Fault Lines

Most people have a terrible habit of making excuses.

Sometimes people rush to point the finger at someone else when a mistake happens, trying to foist the blame onto another party. That might be a bad habit, but it has two things going for it: one, sometimes it’s actually correct, and two, sometimes it’s actually helpful. If you’re pointing the finger accurately (i.e. at the person who actually made the mistake and should fix it), then your only real issue is tact and diplomacy. But at least you’re moving towards a solution.

That’s not, in my experience at least, what most people do. Most people don’t rush to blame others; maybe out of kindness, maybe just out of fear of the finger being pointed back at them. No, in my experience people are quick to blame the universe, or fate, or something like that. They say things like “it couldn’t have been helped,” or “no one could have seen that coming,” or “society is to blame,” or something like that.

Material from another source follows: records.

Lemma cleanup_finish_wf s i resource full : jobs_wf s →
  jb_tasks s.(js_jobs) !! i = Some (CleanupRunning resource full) →
  jobs_wf (mkJobSys (cleanup_finish (at_task i Finished s.(js_jobs))) s.(js_reserved)
    s.(js_leases) s.(js_opened) (resource :: s.(js_released))).
Proof.
  intros [Hs Hc Hr Hd Hl Ho] Hi. destruct s as [j n leases opened released]. simpl in *.
  destruct (tasks_at i _ Finished _ Hi) as [Hcount Hclean]. simpl in Hclean.
  constructor; simpl; rewrite ?sem_release_permits; try done.
  - intros w. specialize (Hcount (is_call w)). simpl in Hcount. specialize (Hs w). destruct w; simpl in *; lia.
  - specialize (Hcount is_cleaning). simpl in Hcount. lia.
  - rewrite <-Hclean in Hr. simpl in Hr. lia.
  - intros key. specialize (Hcount (is_call_of key)). simpl in Hcount.
    replace (count _ _) with (count (is_call_of key) (jb_tasks j)) by lia. apply Hd.
  - rewrite Ho, <-Hclean. simpl. by rewrite Permutation_middle.
Qed.

Lemma reap_wf s : jobs_wf s → jobs_wf (with_jobs (reap s.(js_jobs)) s).
Proof.
  intros [Hs Hc Hr Hd Hl Ho]. destruct s as [j n leases opened released]. simpl in *.
  constructor; simpl; fold (running (jb_tasks j)); rewrite ?cleanups_running; try done.
  - intros w. rewrite count_running by done. specialize (Hs w). by destruct w.
  - by rewrite count_running.
  - intros key. rewrite count_running by done. apply Hd.
Qed.

Lemma job_step_wf s s' : jobs_wf s → job_step s s' → jobs_wf s'.
Proof.
  intros Hwf Hstep. destruct Hstep as [s device write|s i device write Hi|s j Hr|s n Hn|s n resource full Hn
    |s i l Hi|s i l resource j Hi Hr|s i resource full j Hi Hj|s i resource full Hi|s].
  - by apply submit_wf.
  - by eapply call_done_wf.
  - unfold reserve_resource, bind, gets in Hr. cbn in Hr.
    destruct (sem_try_acquire (jb_resources (js_jobs s))) as [v|] eqn:Hv; [|done]. injection Hr as <-.
    apply sem_acquire_some in Hv. destruct Hwf as [Hs Hc Hres Hd Hl Ho].
    constructor; simpl; [by intros w; specialize (Hs w); destruct w|done|lia|done..].
  - destruct Hwf as [Hs Hc Hres Hd Hl Ho].
    constructor; simpl; [by intros w; specialize (Hs w); destruct w|done|rewrite sem_release_permits; lia|done..].
  - destruct Hwf as [Hs Hc Hres Hd Hl Ho].
    constructor; simpl; [done|done|lia|done|by constructor|by rewrite Ho].
  - by apply drop_wf.
  - by eapply release_now_wf.
  - by eapply cleanup_begin_wf.
  - by eapply cleanup_finish_wf.
  - by apply reap_wf.
Qed.
Lemma jobs_reachable_wf s : jobs_reachable s → jobs_wf s.
Proof. induction 1; [apply jobs_new_wf|by eapply job_step_wf]. Qed.

(** ** What the executor promises *)

(** C35. The limits of the executor hold in every state it can reach: at most
    four reading and two writing calls run, at most two and one of a device, at
    most two releases run and at most 128 resources are reserved, leased or being
    released; and each resource the host ever opened is in exactly one place: a
    lease, a cleanup, or released. *)
Theorem jobs_bounded (s : JobSys) :
  jobs_reachable s →
  (∀ write, count (is_call write) (jb_tasks s.(js_jobs)) <= slot_limit write)
  ∧ (∀ key, count (is_call_of key) (jb_tasks s.(js_jobs)) <= device_slots key.2)
  ∧ count is_cleaning (jb_tasks s.(js_jobs)) <= CLEANUP_SLOTS
  ∧ s.(js_reserved) + length s.(js_leases) + length (cleanups (jb_tasks s.(js_jobs))) <= MAX_RESOURCES
  ∧ s.(js_opened) ≡ₚ held s.(js_leases) ++ cleanups (jb_tasks s.(js_jobs)) ++ s.(js_released).
Proof.
  intros [Hs Hc Hr Hd Hl Ho]%jobs_reachable_wf. split_and!; [| |lia|lia|done].
  - intros write. specialize (Hs write). lia.
  - intros key. specialize (Hd key). destruct (_ !! key); [lia|]. rewrite Hd. lia.
Qed.

(** A call is refused only at a limit: [submit_device] accepts it exactly when
    the device and the executor have a slot of its kind left, and a refusal
    starts nothing. *)
Theorem submit_exact (s : JobSys) device write :
  jobs_reachable s →
  let r := submit_device device write s.(js_jobs) in
  (r.1 = Ok tt ↔ count (is_call_of (device, write)) (jb_tasks s.(js_jobs)) < device_slots write
                 ∧ count (is_call write) (jb_tasks s.(js_jobs)) < slot_limit write)
  ∧ (r.1 = Ok tt ∨ r.1 = Err "busy" ∧ jb_tasks r.2 = jb_tasks s.(js_jobs)).
Proof.
  intros [Hs Hc Hr Hd Hl Ho]%jobs_reachable_wf r. pose proof (submit_spec device write s.(js_jobs)) as Hspec.
  cbn zeta in Hspec. fold r in Hspec.
  pose proof (devices_default _ _ device write (devices_purge _ _ Hd)) as [Hst Hpe]. cbn zeta in Hst, Hpe.
  specialize (Hs write). set (d := default _ _) in *. clearbody d r.
  destruct (sem_try_acquire (ds_sem d)) as [permit|] eqn:Hacq.
  - apply sem_acquire_some in Hacq. destruct (sem_try_acquire (get_slots _ _)) as [slots|] eqn:Hg; subst r; simpl.
    + apply sem_acquire_some in Hg. split; [|by left]. split; [lia|done].
    + apply sem_acquire_none in Hg. split; [|by right]. split; [done|lia].
  - apply sem_acquire_none in Hacq. subst r. simpl. split; [|by right]. split; [done|lia].
Qed.

(** When [drain] returns, the executor is idle: every slot is free, and what
    the host opened is either leased or has been released. *)
Theorem drained_idle (s : JobSys) :
  jobs_reachable s → drained s.(js_jobs) = true →
  (∀ write, sem_permits (get_slots write s.(js_jobs)) = slot_limit write)
  ∧ sem_permits (jb_cleanup_slots s.(js_jobs)) = CLEANUP_SLOTS
  ∧ sem_permits (jb_resources s.(js_jobs)) + s.(js_reserved) + length s.(js_leases) = MAX_RESOURCES
  ∧ s.(js_opened) ≡ₚ held s.(js_leases) ++ s.(js_released).
Proof.
  intros [Hs Hc Hr Hd Hl Ho]%jobs_reachable_wf Hdr%bool_decide_eq_true.
  change (running (jb_tasks (js_jobs s)) = []) in Hdr.
  assert (∀ p, p Finished = false → count p (jb_tasks (js_jobs s)) = 0) as Hcount.
  { intros p Hp. by rewrite <-count_running, Hdr. }
  rewrite <-cleanups_running, Hdr in Hr, Ho. simpl in *. rewrite Hcount in Hc by done.
  split_and!; [|lia|lia|done]. intros write. specialize (Hs write). rewrite Hcount in Hs by done. lia.
Qed.
End JobsFacts.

I call those “fault lines.” Lines that try to hand-wave away fault… but also because they’re structurally dangerous places to build.

You see, you can’t build anything meaningful on that kind of sentiment, even if sometimes it’s true.

Sometimes things are going to happen that are genuinely not you fault – or even anyone’s fault. But saying that helps exactly no one get better. If a tornado hits your house, that’s not your fault – but if you stand around staring at the rubble of your home, unwilling to act because the mess wasn’t your fault, your life isn’t going to get any better.

It might not be your fault. But it is your responsibility.

Take yourself out of the victim mindset. You have varying degrees of control over the events of your life – but you almost never have no control. Remember when I said it wasn’t your fault that a tornado hit your house? Well… do you live in a high-tornado area? Is that public knowledge? You can’t control the weather, but you don’t have zero ability to make impact on the results. You could live somewhere else. And if your response is to start listing all the reasons why you can’t – the expense, proximity to your family, your work, whatever – then that’s still you making choices.

If a comet hits the Earth and we all die, that’s fate. If a tornado destroys your house, that’s maybe mostly fate, but some percentage poor planning. And if a tornado destroys your house a second time – well my friend, that’s on you.

That line of thinking will help you. Saying, “it’s not my fault a tornado hit my house” is a Fault Line. It’s structurally unsound. It won’t improve you life. It doesn’t matter if it’s your fault. It matters that your life could improve if you took certain steps, but you didn’t, because you cared more about blame than improving things.

Don’t accept that victim mindset. Don’t race to avoid blame or guilt – find a way to embrace accountability and responsibility. To do otherwise is to simply surrender to the universe and say you accept whatever cards fate deals out to you. I don’t. You shouldn’t, either.